[Saved entries]
──────────
(** * Kabane: the record store over a remote git provider

    A shallow embedding of [src/api/github.ts] (remote content client,
    ticket store, asset store) and [src/utils/parser.ts] (record codec),
    with the properties the specification states about them and further
    properties of the same operations, read off the code.

    Conventions of the embedding.
    - A JavaScript string is a [string]: a sequence of 8-bit code units.
    - A JavaScript number is an integer [Z] (timestamps, status codes,
      estimates); fractional and non-finite numbers are outside the model.
    - A value whose shape is only known at run time (the result of
      [YAML.parse], a JSON body) is a [JSValue].
    - An [async] function is a computation [M A] over a [World]: the remote
      repository, the requests issued so far, the console and the clock.
      A [throw] is the [Throw] result. One call runs to completion from
      the world it is started in, and the clock stands still meanwhile;
      calls that overlap in time are calls started from worlds of one's
      choosing.
    - What the repository imports but does not contain (the [yaml] package,
      [btoa]/[atob], [encodeURIComponent], [FileReader], [Date] formatting
      and the provider behind [fetch]) is a class, [Platform] or [Provider],
      over which every definition is parameterised. *)

From Stdlib Require Import String Ascii List ZArith Lia Bool.
From Stdlib Require Import Decimal DecimalString DecimalZ.
Import ListNotations.

Local Open Scope string_scope.
Local Open Scope Z_scope.

Set Warnings "-register-all".

(* ===================================================================== *)
(** * String primitives of the JavaScript runtime *)
(* ===================================================================== *)

Module Str.

Definition chars (s : string) : list ascii := list_ascii_of_string s.
Definition of_chars (l : list ascii) : string := string_of_list_ascii l.

(** [s.startsWith(p)] *)
Definition startsWith (s p : string) : bool := String.prefix p s.

(** [s.endsWith(p)] *)
Definition endsWith (s p : string) : bool :=
  String.prefix (of_chars (List.rev (chars p))) (of_chars (List.rev (chars s))).

(** [s.split(c)] for a one-character separator: the pieces between the
    occurrences of [c]; never empty. *)
Fixpoint split_chars (c : ascii) (l : list ascii) : list (list ascii) :=
  match l with
  | [] => [[]]
  | a :: l' =>
      match split_chars c l' with
      | [] => [[a]]
      | p :: ps => if Ascii.eqb a c then [] :: p :: ps else (a :: p) :: ps
      end
  end.

Definition split (s : string) (c : ascii) : list string :=
  map of_chars (split_chars c (chars s)).

(** [xs.pop()] on a fresh array: its last element, if any. *)
Definition pop {A} (xs : list A) : option A := last (map Some xs) None.

(** [s.toLowerCase()] on the ASCII letters. *)
Definition lower_char (a : ascii) : ascii :=
  let n := nat_of_ascii a in
  if (Nat.leb 65 n && Nat.leb n 90)%bool then ascii_of_nat (n + 32) else a.

Definition toLowerCase (s : string) : string :=
  of_chars (map lower_char (chars s)).

(** [xs.includes(x)] on an array of strings. *)
Definition includes (xs : list string) (x : string) : bool :=
  existsb (String.eqb x) xs.

(** [xs.join(sep)] *)
Fixpoint join (sep : string) (xs : list string) : string :=
  match xs with
  | [] => ""
  | [x] => x
  | x :: rest => x ++ sep ++ join sep rest
  end.

Fixpoint drop_while {A} (p : A -> bool) (l : list A) : list A :=
  match l with
  | [] => []
  | a :: l' => if p a then drop_while p l' else l
  end.

Definition is_slash (a : ascii) : bool := Ascii.eqb a "/"%char.

(** [s.replace(/^\/+|\/+$/g, '')]: the leading run and the trailing run
    of slashes are removed. *)
Definition trim_slashes (s : string) : string :=
  of_chars (List.rev (drop_while is_slash (List.rev (drop_while is_slash (chars s))))).

(** [s.replace(/\n/g, '')] *)
Definition remove_newlines (s : string) : string :=
  of_chars (filter (fun a => negb (Ascii.eqb a "010"%char)) (chars s)).

(** [s.replace(/\.(yml|yaml)$/, '')] *)
Definition drop_suffix (s suf : string) : string :=
  substring 0 (String.length s - String.length suf) s.

Definition strip_yaml_extension (s : string) : string :=
  if endsWith s ".yml" then drop_suffix s ".yml"
  else if endsWith s ".yaml" then drop_suffix s ".yaml"
  else s.

Definition between (lo hi : nat) (a : ascii) : bool :=
  let n := nat_of_ascii a in (Nat.leb lo n && Nat.leb n hi)%bool.

(** The class [[a-zA-Z0-9.-]]. *)
Definition is_name_char (a : ascii) : bool :=
  (between 97 122 a || between 65 90 a || between 48 57 a
   || Ascii.eqb a "."%char || Ascii.eqb a "-"%char)%bool.

(** [s.replace(/[^a-zA-Z0-9.-]/g, '_')] *)
Definition sanitize (s : string) : string :=
  of_chars (map (fun a => if is_name_char a then a else "_"%char) (chars s)).

(** [String(n)] / [`${n}`] for an integer. *)
Definition of_Z (z : Z) : string := NilZero.string_of_int (Z.to_int z).

End Str.
(** * Shared control logic of the ONTAP storage drivers

    A shallow embedding of [storage_drivers/ontap/ontap_common.go]:
    configuration defaulting, SVM derivation, storage-pool discovery, the
    clone workflow, the load-sharing-mirror wait loop, the EMS heartbeat
    task and the internal volume-name derivation, followed by the
    properties established about them. *)

From Stdlib Require Import ZArith Ascii String List Lia Bool.
From stdpp Require Import base gmap strings list fin_maps pretty.

Local Open Scope string_scope.
Local Open Scope Z_scope.

(* ===================================================================== *)
(** * Go base library *)
(* ===================================================================== *)

Module Go.

(** [uint64] values are integers in [0, 2^64). *)
Definition MaxUint64 : Z := 18446744073709551615.

(** [int64] wrap-around, used for [time.Duration] arithmetic. *)
Definition wrap_int64 (n : Z) : Z :=
  (n + 9223372036854775808) mod 18446744073709551616 - 9223372036854775808.

(** [strings.Replace(s, old, new, -1)] for a non-empty [old]: the
    occurrences of [old] are found left to right without overlap.  [skip]
    counts the bytes of a matched occurrence still to be dropped. *)
Fixpoint replace_from (old new : string) (skip : nat) (s : string) : string :=
  match s with
  | EmptyString => EmptyString
  | String c t =>
      match skip with
      | S k => replace_from old new k t
      | O =>
          if String.prefix old s
          then new +:+ replace_from old new (String.length old - 1) t
          else String c (replace_from old new 0 t)
      end
  end.

Definition Replace (s old new : string) : string :=
  if String.eqb old new then s else replace_from old new 0 s.

(** Does byte [c] occur in [s]? *)
Fixpoint has_byte (c : ascii) (s : string) : bool :=
  match s with
  | EmptyString => false
  | String a t => Ascii.eqb a c || has_byte c t
  end.

(** [strconv.ParseBool]: the error is [None] on success. *)
Definition ParseBool (str : string) : bool * option string :=
  if String.eqb str "1" || String.eqb str "t" || String.eqb str "T"
     || String.eqb str "TRUE" || String.eqb str "true" || String.eqb str "True"
  then (true, None)
  else if String.eqb str "0" || String.eqb str "f" || String.eqb str "F"
     || String.eqb str "FALSE" || String.eqb str "false" || String.eqb str "False"
  then (false, None)
  else (false, Some ("strconv.ParseBool: parsing " +:+ str +:+ ": invalid syntax")).

Definition digit_value (c : ascii) : option Z :=
  let n := Z.of_N (N_of_ascii c) in
  if (48 <=? n) && (n <=? 57) then Some (n - 48) else None.

Fixpoint parse_digits (acc : Z) (s : string) : option Z :=
  match s with
  | EmptyString => Some acc
  | String c t =>
      match digit_value c with
      | Some d => parse_digits (10 * acc + d) t
      | None => None
      end
  end.

Inductive NumError : Type := ErrSyntax | ErrRange.

(** [strconv.ParseUint(s, 10, 64)]: on a syntax error the value is 0, on a
    range error it is the largest [uint64]. *)
Definition ParseUint (s : string) : Z * option NumError :=
  match s with
  | EmptyString => (0, Some ErrSyntax)
  | _ =>
      match parse_digits 0 s with
      | None => (0, Some ErrSyntax)
      | Some v => if v <=? MaxUint64 then (v, None) else (MaxUint64, Some ErrRange)
      end
  end.

(** [time.Duration] is a count of nanoseconds. *)
Definition Millisecond : Z := 1000000.
Definition Second : Z := 1000000000.

End Go.

(* ===================================================================== *)
(** * Collaborators outside this file *)
(* ===================================================================== *)

(** The fields of [drivers.CommonStorageDriverConfig] that the common code
    uses.  [common_StoragePrefix] is a [*string]: [None] is the nil
    pointer. *)
Record CommonStorageDriverConfig : Type := {
  common_StorageDriverName : string;
  common_DriverContext : string;
  common_StoragePrefix : option string
}.

(** The constants and helpers of the packages [azgo], [utils], [drivers]
    and [storage_attribute] that the common driver code calls but does not
    define.  They are left abstract. *)
Class Externals : Type := {
  (** [azgo.EOBJECTNOTFOUND], the remote "object not found" code. *)
  EOBJECTNOTFOUND : string;
  (** [utils.ConvertSizeToBytes]: the byte count as a decimal string, and an
      error message when the size does not parse. *)
  ConvertSizeToBytes : string -> string * option string;
  (** [drivers.DefaultVolumeSize]. *)
  DefaultVolumeSize : string;
  (** [drivers.GetDefaultStoragePrefix], by driver context. *)
  GetDefaultStoragePrefix : string -> string;
  (** [drivers.GetCommonInternalVolumeName]. *)
  GetCommonInternalVolumeName : CommonStorageDriverConfig -> string -> string;
  (** [drivers.OntapNASStorageDriverName]. *)
  OntapNASStorageDriverName : string;
  (** [sa.Media]. *)
  sa_Media : string;
  (** [sa.HDD], [sa.Hybrid], [sa.SSD]. *)
  sa_HDD : string;
  sa_Hybrid : string;
  sa_SSD : string
}.

(** A ZAPI result status as the driver observes it through the methods
    [IsPassed], [Code], [IsScopeError] and [Error] of [api.ZapiError]. *)
Record ZapiError : Type := {
  IsPassed : bool;
  Code : string;
  IsScopeError : bool;
  ZapiText : string
}.

(** A Go [error] coming back from the API layer: a transport failure, or a
    structured remote error. *)
Inductive GoError : Type :=
| TransportError (msg : string)
| ZapiFailure (z : ZapiError).

Definition GoError_text (e : GoError) : string :=
  match e with
  | TransportError msg => msg
  | ZapiFailure z => ZapiText z
  end.

(** The pair [(response, err)] a client call returns: [err != nil], or a
    response carrying its ZAPI status and its payload. *)
Inductive Reply (R : Type) : Type :=
| CallFailed (err : string)
| Response (zapi : ZapiError) (result : R).
Arguments CallFailed {R} err.
Arguments Response {R} zapi result.

(** Modelled from the spec: [api.GetError] is not among the sources; every
    call can fail with a transport error or with a structured remote error,
    and a response that passed carries no error. *)
Definition GetError {R} (r : Reply R) : option GoError :=
  match r with
  | CallFailed err => Some (TransportError err)
  | Response z _ => if IsPassed z then None else Some (ZapiFailure z)
  end.

(* ===================================================================== *)
(** * Errors returned by the driver *)
(* ===================================================================== *)

Inductive Error : Type :=
| ErrEnumeratingSVMs (cause : GoError)
| ErrCannotDeriveSVM
| ErrInvalidDefaultSize (cause : string)
| ErrInvalidSplitOnClone (cause : string)
| ErrSizeTooSmall (sizeBytes : Z)
| ErrCheckingVolume (cause : string)
| ErrVolumeExists (name : string)
| ErrCreatingSnapshot (cause : GoError)
| ErrCreatingClone (cause : GoError)
| ErrSnapshotNotFound (snapshot source : string)
| ErrMountingVolume (cause : GoError)
| ErrSplittingClone (cause : GoError)
| ErrAggregateNames (cause : string)
| ErrNoAssignedAggregates (svm : string)
| ErrAggregateNotAssigned (svm aggregate : string).

(** How a call ends: with a value, with an [error], or in a run-time panic. *)
Inductive Outcome (A : Type) : Type :=
| Ok (a : A)
| Failed (e : Error)
| Panic (what : string).
Arguments Ok {A} a.
Arguments Failed {A} e.
Arguments Panic {A} what.

Definition LSMirrorIdleTimeoutSecs : Z := 30.
Definition MinimumVolumeSizeBytes : Z := 20971520.
Definition HousekeepingStartupDelaySecs : Z := 10.
Definition MSecPerHour : Z := 1000 * 60 * 60.

(** The text of each error, as [fmt.Errorf] and [errors.New] build it. *)
Definition Error_text (e : Error) : string :=
  match e with
  | ErrEnumeratingSVMs c => "error enumerating SVMs: " +:+ GoError_text c
  | ErrCannotDeriveSVM => "cannot derive SVM to use; please specify SVM in config file"
  | ErrInvalidDefaultSize c => "invalid config value for default volume size: " +:+ c
  | ErrInvalidSplitOnClone c => "invalid boolean value for splitOnClone: " +:+ c
  | ErrSizeTooSmall n =>
      "requested volume size (" +:+ pretty n +:+ " bytes) is too small; "
      +:+ "the minimum volume size is " +:+ pretty MinimumVolumeSizeBytes +:+ " bytes"
  | ErrCheckingVolume c => "error checking for existing volume: " +:+ c
  | ErrVolumeExists name => "volume " +:+ name +:+ " already exists"
  | ErrCreatingSnapshot c => "error creating snapshot: " +:+ GoError_text c
  | ErrCreatingClone c => "error creating clone: " +:+ GoError_text c
  | ErrSnapshotNotFound snapshot source =>
      "snapshot " +:+ snapshot +:+ " does not exist in volume " +:+ source
  | ErrMountingVolume c => "error mounting volume to junction: " +:+ GoError_text c
  | ErrSplittingClone c => "error splitting clone: " +:+ GoError_text c
  | ErrAggregateNames c => c
  | ErrNoAssignedAggregates svm => "SVM " +:+ svm +:+ " has no assigned aggregates"
  | ErrAggregateNotAssigned svm aggregate =>
      "the assigned aggregates for SVM " +:+ svm
      +:+ " do not include the configured aggregate " +:+ aggregate
  end.

(* ===================================================================== *)
(** * Driver configuration *)
(* ===================================================================== *)

(** The fields of [drivers.OntapStorageDriverConfig] (with those of the
    embedded common configuration) that the common code reads or writes.
    [StoragePrefix] is a [*string]: [None] is the nil pointer. *)
Record OntapStorageDriverConfig : Type := {
  StorageDriverName : string;
  DriverContext : string;
  StoragePrefix : option string;
  ManagementLIF : string;
  SVM : string;
  Username : string;
  Password : string;
  Aggregate : string;
  UsageHeartbeat : string;
  Size : string;
  SpaceReserve : string;
  SnapshotPolicy : string;
  UnixPermissions : string;
  SnapshotDir : string;
  ExportPolicy : string;
  SecurityStyle : string;
  NfsMountOptions : string;
  SplitOnClone : string;
  FileSystemType : string;
  Encryption : string
}.

Definition DefaultSpaceReserve := "none".
Definition DefaultSnapshotPolicy := "none".
Definition DefaultUnixPermissions := "---rwxrwxrwx".
Definition DefaultSnapshotDir := "false".
Definition DefaultExportPolicy := "default".
Definition DefaultSecurityStyle := "unix".
Definition DefaultNfsMountOptions := "-o nfsvers=3".
Definition DefaultSplitOnClone := "false".
Definition DefaultFileSystemType := "ext4".
Definition DefaultEncryption := "false".

(** [if field == "" { field = dflt }]. *)
Definition or_default (field dflt : string) : string :=
  if String.eqb field "" then dflt else field.

Section Config.
Context `{Externals}.

(** The assignments of [PopulateConfigurationDefaults] from the default
    size down to the NFS mount options; nothing in them can fail once the
    configured size has been accepted. *)
Definition populate_head (config : OntapStorageDriverConfig) : OntapStorageDriverConfig :=
  {| StorageDriverName := StorageDriverName config;
     DriverContext := DriverContext config;
     StoragePrefix :=
       match StoragePrefix config with
       | None => Some (GetDefaultStoragePrefix (DriverContext config))
       | Some p => Some p
       end;
     ManagementLIF := ManagementLIF config;
     SVM := SVM config;
     Username := Username config;
     Password := Password config;
     Aggregate := Aggregate config;
     UsageHeartbeat := UsageHeartbeat config;
     Size := or_default (Size config) DefaultVolumeSize;
     SpaceReserve := or_default (SpaceReserve config) DefaultSpaceReserve;
     SnapshotPolicy := or_default (SnapshotPolicy config) DefaultSnapshotPolicy;
     UnixPermissions := or_default (UnixPermissions config) DefaultUnixPermissions;
     SnapshotDir := or_default (SnapshotDir config) DefaultSnapshotDir;
     ExportPolicy := or_default (ExportPolicy config) DefaultExportPolicy;
     SecurityStyle := or_default (SecurityStyle config) DefaultSecurityStyle;
     NfsMountOptions := or_default (NfsMountOptions config) DefaultNfsMountOptions;
     SplitOnClone := SplitOnClone config;
     FileSystemType := FileSystemType config;
     Encryption := Encryption config |}.

(** The remaining assignments, from split-on-clone on. *)
Definition populate_tail (config : OntapStorageDriverConfig) : OntapStorageDriverConfig :=
  {| StorageDriverName := StorageDriverName config;
     DriverContext := DriverContext config;
     StoragePrefix := StoragePrefix config;
     ManagementLIF := ManagementLIF config;
     SVM := SVM config;
     Username := Username config;
     Password := Password config;
     Aggregate := Aggregate config;
     UsageHeartbeat := UsageHeartbeat config;
     Size := Size config;
     SpaceReserve := SpaceReserve config;
     SnapshotPolicy := SnapshotPolicy config;
     UnixPermissions := UnixPermissions config;
     SnapshotDir := SnapshotDir config;
     ExportPolicy := ExportPolicy config;
     SecurityStyle := SecurityStyle config;
     NfsMountOptions := NfsMountOptions config;
     SplitOnClone := or_default (SplitOnClone config) DefaultSplitOnClone;
     FileSystemType := or_default (FileSystemType config) DefaultFileSystemType;
     Encryption := or_default (Encryption config) DefaultEncryption |}.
──────────
TASK DESCRIPTION =
Using the data above, repeat exactly the lines that begin at the line with "ErrEnumeratingSVMs (cause : GoError)" and end at the line with "Definition LSMirrorIdleTimeoutSecs : Z := 30.", both ends included.

ANSWER BELOW =
| ErrEnumeratingSVMs (cause : GoError)
| ErrCannotDeriveSVM
| ErrInvalidDefaultSize (cause : string)
| ErrInvalidSplitOnClone (cause : string)
| ErrSizeTooSmall (sizeBytes : Z)
| ErrCheckingVolume (cause : string)
| ErrVolumeExists (name : string)
| ErrCreatingSnapshot (cause : GoError)
| ErrCreatingClone (cause : GoError)
| ErrSnapshotNotFound (snapshot source : string)
| ErrMountingVolume (cause : GoError)
| ErrSplittingClone (cause : GoError)
| ErrAggregateNames (cause : string)
| ErrNoAssignedAggregates (svm : string)
| ErrAggregateNotAssigned (svm aggregate : string).

(** How a call ends: with a value, with an [error], or in a run-time panic. *)
Inductive Outcome (A : Type) : Type :=
| Ok (a : A)
| Failed (e : Error)
| Panic (what : string).
Arguments Ok {A} a.
Arguments Failed {A} e.
Arguments Panic {A} what.

Definition LSMirrorIdleTimeoutSecs : Z := 30.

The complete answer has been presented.